Figure 6. Synthetic genetic cancer classifiers.

a | A transformation-sensing cancer kill switch can consist of a two-input, transformation-sensing device with 'AND' logic. The device constantly monitors the transformation state of a cell and produces a kill signal when two malignancy markers occur. Two independent malignancy-sensitive promoters drive expression of two chimeric proteins (DocS–VP16 and Gal4_BD–Coh2). When they are simultaneously expressed, both proteins dimerize to form a synthetic transcription factor that binds Gal4 operator sites (O_Gal4), induces downstream minimal promoters (P_min) and triggers expression of the herpes simplex virus type 1 thymidine kinase (TK1). In the presence of ganciclovir, the system is cytotoxic. b | A microRNA (miRNA)-based cancer classifier that discriminates cancer cells from non-transformed cells by scoring high and low expression profiles of a set of cancer-specific miRNAs. The classifier consists of high and low miRNA sensors that exclusively promote output gene expression if the specific input miRNAs are expressed at high or low levels, respectively. In the high miRNA sensor, high-target miRNA concentrations prevent translation of mRNAs encoding the reverse tetracycline-dependent transactivator (rtTA) and the repressor of the lactose operon (LacI). This results in derepression of transcription of the output gene (labelled 'Output' in the figure). In the low miRNA sensor, the output-gene-encoding mRNA is only translated when low-target miRNA concentrations are present. c | By combining different high and low miRNA sensors, the classifier can be customized to sense predetermined profiles of high and low miRNA levels, such as the ones that are typically produced by cancer cells and respond with expression of the apoptosis-inducing human BCL2-associated X protein (BAX). pA, poly(A) tail.

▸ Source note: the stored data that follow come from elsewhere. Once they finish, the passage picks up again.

(* ===== verification/EvmRun.v ===== *)
(** The interpreter keeps every frame in order, and ends.

    The instructions that call and create, one turn of the loop, and the loop: with more
    fuel than the contract has gas it returns, nothing panics but the reading of a jump
    analysis past its end, and the state that it leaves is one that the caller can go on
    from ([runSpec]). *)

From S2P Require Import Prelude Common Rlp RlpEnc Uint256 Uint256Spec Uint256Div Uint256Conv StateSpec EvmBase EvmTable EvmPre Evm EvmInv EvmGas EvmOps EvmExec EvmWrite EvmCalls.
From Stdlib Require Import Strings.Byte.
#[local] Open Scope Z_scope.

(** * Calls from a frame *)

Section frame_calls.
Context `{Crypto} `{PrecompileLibs} (env : Env) (He : envOk env) (g : ghost) (Hcredit : g_credit g <= creditLimit) (Hmem : g_mem g <= 2 ^ 55).
Context (bound : Z) (run : Contract -> list byte -> bool -> M (EVM Abs) runResult) (Hrun : runSpec env bound run) (Hbound : g_mem g <= bound).

Abbreviation R := (clearRefund env).

Lemma wp_onEVM {A} (m : M (EVM Abs) A) (Q : outcome A -> World (Scope Abs) -> Prop) t e mem st c p n :
  wp m (fun o w => Q o (mkWorld (w_tick w) (mkScope (w_st w) mem st c p n))) (mkWorld t e) -> wp (onEVM m) Q (mkWorld t (mkScope e mem st c p n)).
Proof. intros Hm. unfold onEVM. apply wp_zoom. exact Hm. Qed.

Lemma memOk_paid m : memOk m -> 0 <= lastGasCost m.
Proof. intros (w & Hw & _ & ->). by apply memFee_range. Qed.

(** The gas set aside for a call can start one. *)
Lemma frame_callable gas e m st c p n : frame env g (coreOk R) 0 (gas + 1) (mkScope e m st c p n) -> 0 <= gas -> callable env e gas /\ gas < bound.
Proof.
  intros Hf Hg. pose proof (memOk_paid m ltac:(exact (frame_memOk _ _ _ _ _ Hf))). destruct Hf. cbn in *. split; [|lia]. split; [done|lia| |by destruct f_evm]. unfold credit, refundRate, creditLimit in *. lia.
Qed.
Section evm_call.
Context `{Crypto} `{PrecompileLibs} (env : Env) (He : envOk env) (fuel : nat).
Context (cl : ContractRef) (addr : Address) (input : list byte) (gas val : Z) (t : nat) (e : EVM Abs).
Context (Hca : callable env e gas) (Hfuel : gas < Z.of_nat fuel) (Hinput : small (len input)) (Hval : 0 <= val).
Context (Hlisted : IsBerlin (chainRules env) = true -> addr ∈ k_addresses (v_core (e_db e))).

Lemma evmCall_done : (readOnly e && IsByzantium (chainRules env) = true -> val = 0) ->
  wp (evmCall env fuel cl addr input gas val) (callDone env (readOnly e && IsByzantium (chainRules env)) e input gas) (mkWorld t e).
Proof. intros Hst. destruct e as [v d ab cg ro rd jd]. by apply (Call_ok env _ _ (interpreter_ok env He fuel)). Qed.

Lemma evmStaticCall_done : wp (evmStaticCall env fuel cl addr input gas) (callDone env (IsByzantium (chainRules env)) e input gas) (mkWorld t e).
Proof. destruct e as [v d ab cg ro rd jd]. by apply (StaticCall_ok env _ _ (interpreter_ok env He fuel)). Qed.

(** C11: A call returns when the fuel exceeds its gas, whatever the code that it runs and
    whatever that code calls or creates: no fault of the stack, the memory, the state or
    the arithmetic, and no more gas back than it got.  The one panic that is not excluded
    is the reading of a jump analysis past its end: analyses are shared by code hash, and
    nothing is assumed of the hash function.  The rules are those of Homestead and
    EIP-150 or later, and the gas is at most 2^55. *)
Theorem evmCall_returns : (readOnly e && IsByzantium (chainRules env) = true -> val = 0) ->
  match evmCall env fuel cl addr input gas val (mkWorld t e) with
  | (Ok (_, gas', _), w) => 0 <= gas' <= gas /\ depth (w_st w) = depth e /\ readOnly (w_st w) = readOnly e
  | (Fail _, _) => False
  | (Panic p, _) => p = bitvecRange
  end.
Proof.
  intros Hst. pose proof (evmCall_done Hst) as Hp. unfold wp in Hp. destruct (evmCall _ _ _ _ _ _ _ _) as [[[[ret gas'] err]|er|q] w]; [|done..]. destruct Hp as ([] & Hg & _). done.
Qed.
(** [cdk.CfnOutput(scope, id, value=...)].  An output is a value the stack
    publishes, not a resource the provider creates, so the provider is not
    consulted. *)
Definition output (scope : path) (id : string) (value : string) : M path :=
  fun s =>
    let p := child scope id in
    if negb (has_node scope s) then Raise (Unresolved scope) s
    else match lookup_node p (nodes s) with
         | Some _ => Raise (DuplicateId p) s
         | None =>
             Ok p (record (OpOutput p)
                     (with_nodes (nodes s ++ [(p, CfnOutput value)]) s))
         end.
End Primitives.

Local Open Scope prog_scope.

(** ** backend/datastore/infrastructure.py *)

Module Datastore.
Record self := {
  efs_file_system : path;
  efs_access_point : path;
}.

Section Methods.
Context (E : Env).

Definition __init__ (scope : path) (id_ : string) (vpc : path) : M self :=
  let! this := declare E scope id_ PlainConstruct in
  let! efs_file_system :=
    declare E this "EFSFileSystem" (FileSystem DESTROY vpc) in
  let! efs_access_point :=
    declare E efs_file_system "AccessPoint" (AccessPoint efs_file_system) in
  ret {| efs_file_system := efs_file_system;
         efs_access_point := efs_access_point |}.

Fixpoint allow_connections_from (this : self) (others : list path)
  : M unit :=
  match others with
  | [] => ret tt
  | other :: others' =>
      run! allow_default_port_from E (efs_file_system this) other in
      allow_connections_from this others'
  end.
End Methods.
End Datastore.

(** ** backend/compute/infrastructure.py *)

Module Server.
Record self := {
  ec2_instance : path;
}.

(** [ec2_instance.user_data.add_commands(...)]. *)
Definition add_commands (E : Env) (instance : path) (commands : list string)
  : M unit :=
  mutate E instance "user_data.add_commands"
    (fun n =>
       match n with
       | Instance i =>
           Some (Instance
                   {| instance_type := instance_type i;
                      machine_image := machine_image i;
                      instance_vpc := instance_vpc i;
                      vpc_subnets := vpc_subnets i;
                      role_managed_policies := role_managed_policies i;
                      user_data := user_data i ++ commands |})
       | _ => None
       end).
(** * Verification of the multi-provider LLM client (src/services/freeLLMService.ts)

    The development embeds the class [FreeLLMService] shallowly:
    - a text is a sequence of UTF-16 code units, as in the language; the
      embedding carries the texts whose code units lie in U+0000 to U+00FF
      (Basic Latin and Latin-1 Supplement), one [ascii] for one code unit,
      its number being the code point (it is not a byte of an encoding:
      U+00A0 is the one unit 160, and a capital E with acute the one unit
      201).  On these texts the character operations of JavaScript ([trim],
      [toLowerCase], the regex classes [\s], [\d], [.] and the [i] flag) are
      the language's own; texts with code units from U+0100 on are outside
      the embedding;
    - the regular expressions of [parseAIResponse] run on a small
      backtracking matcher that follows the ECMAScript rules (greedy and lazy
      repetition, alternation order, capture groups, the empty-iteration check);
    - Numbers are given by their exact rational values; the one product
      the parser computes, [Math.random() * 500], is rounded to the nearest
      binary64 value as the language does ([Double]);
    - [process.env], [Date.now()], [fetch] and [Math.random()] are oracles
      gathered in a [World]; the service object, the oracle cursors and the
      list of provider invocations are threaded through a state-and-exception
      monad. *)

From Stdlib Require Import ZArith QArith Qround Qpower Lqa SpecFloat Ascii String List Bool Lia.
From stdpp Require Import base option list gmap strings.

Local Open Scope string_scope.
Local Open Scope list_scope.
Local Open Scope nat_scope.

(* ===================================================================== *)
(** ** Text primitives *)
(* ===================================================================== *)

Module Text.

(** The code point of a code unit, from 0 to 255. *)
Definition code (c : ascii) : N := N_of_ascii c.

(** White space as seen by [String.prototype.trim] and by [\s]: the
    WhiteSpace and LineTerminator code points.  Below U+0100 these are
    U+0009 to U+000D, U+0020 and U+00A0 (the others are U+1680, U+2000 to
    U+200A, U+2028, U+2029, U+202F, U+205F, U+3000 and U+FEFF). *)
Definition isWhiteSpace (c : ascii) : bool :=
  let n := code c in
  ((9 <=? n) && (n <=? 13))%N || (n =? 32)%N || (n =? 160)%N.

(** Line terminators, which [.] refuses: below U+0100 these are U+000A and
    U+000D (the others are U+2028 and U+2029). *)
Definition isLineTerminator (c : ascii) : bool :=
  let n := code c in (n =? 10)%N || (n =? 13)%N.

(** [\d]: the digits 0 to 9. *)
Definition isDigit (c : ascii) : bool :=
  let n := code c in ((48 <=? n) && (n <=? 57))%N.

(** The lower-case mapping of a code unit: the capitals A to Z and, in
    Latin-1, U+00C0 to U+00DE without the multiplication sign U+00D7, go 32
    up; every other code unit below U+0100 is its own lower case. *)
Definition lowerChar (c : ascii) : ascii :=
  let n := code c in
  if ((65 <=? n) && (n <=? 90))%N
     || ((192 <=? n) && (n <=? 214))%N || ((216 <=? n) && (n <=? 222))%N
  then ascii_of_N (n + 32) else c.

(** Canonicalize of the [i] flag (without the [u] flag): the upper case of
    the code unit when that is one code unit.  The small letters a to z and,
    in Latin-1, U+00E0 to U+00FE without the division sign U+00F7, go 32
    down.  The sharp s U+00DF has no capital of one unit and stays; the
    capitals of the micro sign U+00B5 and of U+00FF lie beyond U+00FF (U+039C
    and U+0178) and are the capital of no other unit below U+0100, so the two
    stand for themselves. *)
Definition upperChar (c : ascii) : ascii :=
  let n := code c in
  if ((97 <=? n) && (n <=? 122))%N
     || ((224 <=? n) && (n <=? 246))%N || ((248 <=? n) && (n <=? 254))%N
  then ascii_of_N (n - 32) else c.

(** [s.toLowerCase()] *)
Fixpoint toLowerCase (s : string) : string :=
  match s with
  | EmptyString => EmptyString
  | String c s' => String (lowerChar c) (toLowerCase s')
  end.

Fixpoint trimStart (s : string) : string :=
  match s with
  | EmptyString => EmptyString
  | String c s' => if isWhiteSpace c then trimStart s' else s
  end.

Fixpoint trimEnd (s : string) : string :=
  match s with
  | EmptyString => EmptyString
  | String c s' =>
      match trimEnd s' with
      | EmptyString => if isWhiteSpace c then EmptyString else String c EmptyString
      | t => String c t
      end
  end.

(** [s.trim()] *)
Definition trim (s : string) : string := trimEnd (trimStart s).

(** [s.startsWith(pat)] *)
Fixpoint startsWith (s pat : string) {struct pat} : bool :=
  match pat, s with
  | EmptyString, _ => true
  | String c pat', String a s' => Ascii.eqb a c && startsWith s' pat'
  | String _ _, EmptyString => false
  end.

(** [s.includes(pat)] *)
Fixpoint includes (s pat : string) : bool :=
  startsWith s pat ||
  match s with
  | EmptyString => false
  | String _ s' => includes s' pat
  end.

(** [s.split(sep)] for a one-character separator. *)
Fixpoint split (sep : ascii) (s : string) : list string :=
  match s with
  | EmptyString => [EmptyString]
  | String c s' =>
      if Ascii.eqb c sep then EmptyString :: split sep s'
      else match split sep s' with
           | h :: t => String c h :: t
           | [] => [String c EmptyString]
           end
  end.

(** [xs.join(sep)] *)
Fixpoint join (sep : string) (xs : list string) : string :=
  match xs with
  | [] => EmptyString
  | [x] => x
  | x :: rest => x +:+ sep +:+ join sep rest
  end.
(** Two loops in a row, the second going on from the index of the first. *)
Lemma budgeted3_seq F G :
  budgeted3 F -> budgeted3 G ->
  budgeted3 (fun max i acc n =>
               let '(a, j, c) := F max i acc n in G max j a c).
Proof.
  intros [F1 F2 F3] [G1 G2 G3]. constructor.
  - intros max i acc n H. rewrite (F1 max i acc n H). now apply G1.
  - intros max i acc n. destruct (F2 max i acc n) as [e1 [A1 [A2 A3]]].
    destruct (F max i acc n) as [[a j] c]. simpl in A1, A2, A3. subst a.
    destruct (G2 max j (acc ++ e1) c) as [e2 [B1 [B2 B3]]].
    exists (e1 ++ e2). rewrite B1, B2, A2, <- app_assoc, length_app.
    repeat split; auto; [lia |].
    destruct B3 as [-> | B3].
    + rewrite app_nil_r. simpl. destruct A3 as [-> | A3]; auto. right. lia.
    + right. lia.
  - intros N M i acc n Hle. destruct (F3 N M i acc n Hle) as [E | [D1 [ext D2]]].
    + rewrite E. destruct (F M i acc n) as [[a j] c]. now apply G3.
    + right. destruct (G2 M (snd (fst (F M i acc n))) (fst (fst (F M i acc n)))
                         (snd (F M i acc n))) as [e2 [B1 _]].
      destruct (F N i acc n) as [[a j] c]. simpl in D1, D2.
      rewrite (G1 N j a c D1). simpl fst. simpl snd. split; auto.
      destruct (F M i acc n) as [[a' j'] c']. simpl in *.
      exists (ext ++ e2). rewrite B1, D2. now rewrite app_assoc.
Qed.
Lemma aggregate_agrees s limit b :
  wf b → uncrossed b → data_exact b →
  aggregate_within s limit (data_ b) (opposite s b) =
  liquidity s limit (flat (opposite s b)).
Proof.
  intros Hwf Hun Hd.
  apply (aggregate_of_levels _ _ _ _ _ (opposite_side_ok s b Hwf)).
  intros p q Hpq. unfold aggregate_quantity. rewrite Hd.
  pose proof (opposite_side_ok s b Hwf p q Hpq) as [Hq _].
  assert (orders_at p b = q) as ->; [|by apply level_data_quantity].
  assert (p ∈ (opposite s b).*1) as Hk.
  { apply list_elem_of_fmap. by exists (p, q). }
  unfold orders_at. destruct s; cbn [opposite] in *.
  - assert (map_find p (asks_ b) = Some q) as ->
      by (eapply (map_find_sorted less); [constructor|apply Hwf|done]).
    destruct (map_find p (bids_ b)) as [q'|] eqn:Hf; [|done].
    assert (p ∈ (bids_ b).*1) as Hk'.
    { apply map_find_Some in Hf. apply list_elem_of_fmap. by exists (p, q'). }
    pose proof (Hun p p Hk' Hk). lia.
  - assert (map_find p (bids_ b) = Some q) as ->
      by (eapply (map_find_sorted greater); [constructor|apply Hwf|done]).
    destruct (map_find p (asks_ b)) as [q'|] eqn:Hf; [|simpl; by rewrite app_nil_r].
    assert (p ∈ (asks_ b).*1) as Hk'.
    { apply map_find_Some in Hf. apply list_elem_of_fmap. by exists (p, q'). }
    pose proof (Hun p p Hk Hk'). lia.
Qed.

(** As long as no trade has been made, the level aggregate is exact: for
    every price it holds the number of the orders resting there and the sum
    of their remaining quantities, and holds nothing for a price without
    orders.  [CanFullyFill] then compares the quantity with what the queues
    offer.  (The requests are fewer than [2^32], so that the counters do not
    wrap.) *)
Theorem aggregate_exact_before_the_first_trade rs b :
  Forall valid_request rs → Forall new_order_request rs →
  Z.of_nat (length rs) < UINT32_MOD →
  run_trades rs empty_book = Ok ([], b) →
  reachable b ∧
  (∀ p, map_find p (data_ b) = level_data (orders_at p b)) ∧
  (∀ s limit qty, 0 ≤ qty →
     aggregate_within s limit (data_ b) (opposite s b) =
     liquidity s limit (flat (opposite s b)) ∧
     CanFullyFill s limit qty b =
     CanMatch s limit b &&
     bool_decide (qty ≤ liquidity s limit (flat (opposite s b)))).
Proof.
  intros Hrs Hnew Hlen Hrun.
  destruct (run_quiet rs empty_book b Inv_empty Hrs Hnew) as [Hd Hrun'];
    [done|by intros p|done|].
  assert (reachable b) as Hb by by exists rs.
  pose proof (reachable_Inv b Hb) as HInv.
  split_and!; [done|done|]. intros s limit qty Hqty.
  pose proof (aggregate_agrees s limit b (inv_wf b HInv) (inv_uncrossed b HInv) Hd)
    as Hagree.
  split; [done|]. rewrite <-Hagree. by apply CanFullyFill_aggregate.
Qed.
(** ** Claims on the triangulation *)

(** C1. With [include_zeros = true] the triangulation of an [R x C] grid
    emits exactly [2*(R-1)*(C-1)] faces and [R*C] vertices (so a constant
    [3 x 3] raster gives 8 faces and 9 vertices); with [include_zeros =
    false] no emitted face has a corner whose inverted height equals the
    post-inversion maximum. *)
Theorem plane_from_np_faces_and_exclusion :
  (forall dem, (1 <= rows dem)%nat -> (1 <= cols dem)%nat ->
     exists vs fs, triangulate true dem = Some (vs, fs) /\
       length fs = (2 * (rows dem - 1) * (cols dem - 1))%nat /\
       length vs = (rows dem * cols dem)%nat) /\
  (forall v, exists vs fs, triangulate true (const_raster 3 3 v) = Some (vs, fs) /\
       length fs = 8%nat /\ length vs = 9%nat) /\
  (forall dem m g vs fs,
     raster_max dem = Some m -> raster_max (invert dem m) = Some g ->
     triangulate false dem = Some (vs, fs) ->
     forall a b c, In (a, b, c) fs -> forall k, In k [a; b; c] ->
       exists x y zk, nth_error vs k = Some (x, y, zk) /\ zk <> g).
Proof.
  assert (Hall : forall dem, (1 <= rows dem)%nat -> (1 <= cols dem)%nat ->
     exists vs fs, triangulate true dem = Some (vs, fs) /\
       length fs = (2 * (rows dem - 1) * (cols dem - 1))%nat /\
       length vs = (rows dem * cols dem)%nat).
  { intros dem Hr Hc. destruct (raster_max_nonempty dem Hr Hc) as [m Hm].
    destruct (raster_max_nonempty (invert dem m) Hr Hc) as [g Hg].
    unfold triangulate. rewrite Hm, Hg.
    do 2 eexists. split; [reflexivity|].
    rewrite length_grid_faces_all, length_grid_vertices. simpl. lia. }
  split; [exact Hall|]. split.
  - intros v. destruct (Hall (const_raster 3 3 v)) as [vs [fs [H [H1 H2]]]];
      simpl; try lia.
    exists vs, fs. simpl in H1, H2. repeat split; assumption.
  - intros dem m g vs fs Hm Hg Ht a b c Hf k Hk.
    unfold triangulate in Ht. rewrite Hm, Hg in Ht. injection Ht as <- <-.
    apply in_grid_faces_excluding in Hf.
    destruct Hf as [i [j [Hi [Hj [Hx Hf]]]]].
    simpl in Hx. rewrite !orb_false_iff in Hx.
    destruct Hx as [E1 [E2 [E3 [E4 _]]]]. apply Z.eqb_neq in E1, E2, E3, E4.
    simpl in Hi, Hj.
    destruct Hf as [Hf|[Hf|[]]]; injection Hf as Ha Hb Hc; subst a b c;
      destruct Hk as [<-|[<-|[<-|[]]]];
      match goal with
      | |- exists _ _ _, nth_error _ ?k = _ /\ _ =>
          first
            [ exists (Z.of_nat j), (Z.of_nat i), (px (invert dem m) i j);
              split; [apply grid_vertex_at; simpl; nia | apply not_eq_sym; exact E1]
            | exists (Z.of_nat (j + 1)), (Z.of_nat i), (px (invert dem m) i (j + 1));
              split; [apply grid_vertex_at; simpl; nia | apply not_eq_sym; exact E2]
            | exists (Z.of_nat j), (Z.of_nat (i + 1)), (px (invert dem m) (i + 1) j);
              split; [apply grid_vertex_at; simpl; nia | apply not_eq_sym; exact E3]
            | exists (Z.of_nat (j + 1)), (Z.of_nat (i + 1)), (px (invert dem m) (i + 1) (j + 1));
              split; [apply grid_vertex_at; simpl; nia | apply not_eq_sym; exact E4] ]
      end.
Qed.

Lemma ravel_invert (dem : Raster) m :
  ravel (invert dem m) = map (fun x => m - x) (ravel dem).
Proof.
  unfold ravel, invert. simpl. induction (seq 0 (rows dem)) as [|i l IH];
    simpl; [reflexivity|].
  rewrite map_app, map_map, IH. reflexivity.
Qed.

Lemma fold_max_neg (m : Z) (l : list Z) (x : Z) :
  fold_left Z.max (map (fun y => m - y) l) (m - x) = m - fold_left Z.min l x.
Proof.
  revert x; induction l as [|a l IH]; intros x; simpl; [reflexivity|].
  replace (Z.max (m - x) (m - a)) with (m - Z.min x a) by lia. apply IH.
Qed.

Figure 7. Advanced therapeutic and prosthetic networks.

a | Light-triggered transcription control of blood glucose homeostasis. The synthetic phototransduction cascade consists of rewired melanopsin and nuclear factor of activated T cells (NFAT) control circuits. Photo-isomerization of the 11-cis-retinal chromophore (R) by blue light (~480 nm) activates melanopsin. This sequentially turns on Gaq-type G protein (GAQ), phospholipase C (PLC) and phosphokinase C (PKC) and triggers Ca²⁺ ion influx via transient receptor potential channels (TRPCs) and possibly also from the endoplasmic reticulum. This Ca²⁺ ion surge activates calmodulin (CaM) to calcineurin (CaN), which dephosphorylates NFAT. NFAT then translocates into the nucleus, where it binds to specific promoters (P_NFAT) and coordinates transgene transcription. When linked to the glucagon-like peptide (GLP1), this mechanism allowed light-controlled blood glucose homeostasis to be achieved in a mouse model of type 2 diabetes. b | Prosthetic network for the treatment of tumour lysis syndrome and gout. Implanted sensor–effector cells are used to monitor serum urate levels constantly: they import urate via a transgenic human uric acid transporter (URAT1). Urate prevents binding of the uric acid-sensitive transsilencer (KRAB–HucR, which is the uricase regulator linked to a KRAB domain) to its operator (hucO₈). This operator controls expression of secretion-engineered urate oxidase (smUOX), so smUOX is expressed when urate concentration reaches pathological levels. smUOX mediates conversion of urate into allantoin. Expression of smUOX stops when urate concentration reaches oxidative-stress-protective urate levels. pA, poly(A) tail. Part a is modified, with permission, from Ref. © (2011) American Academy for the Advancement of Science.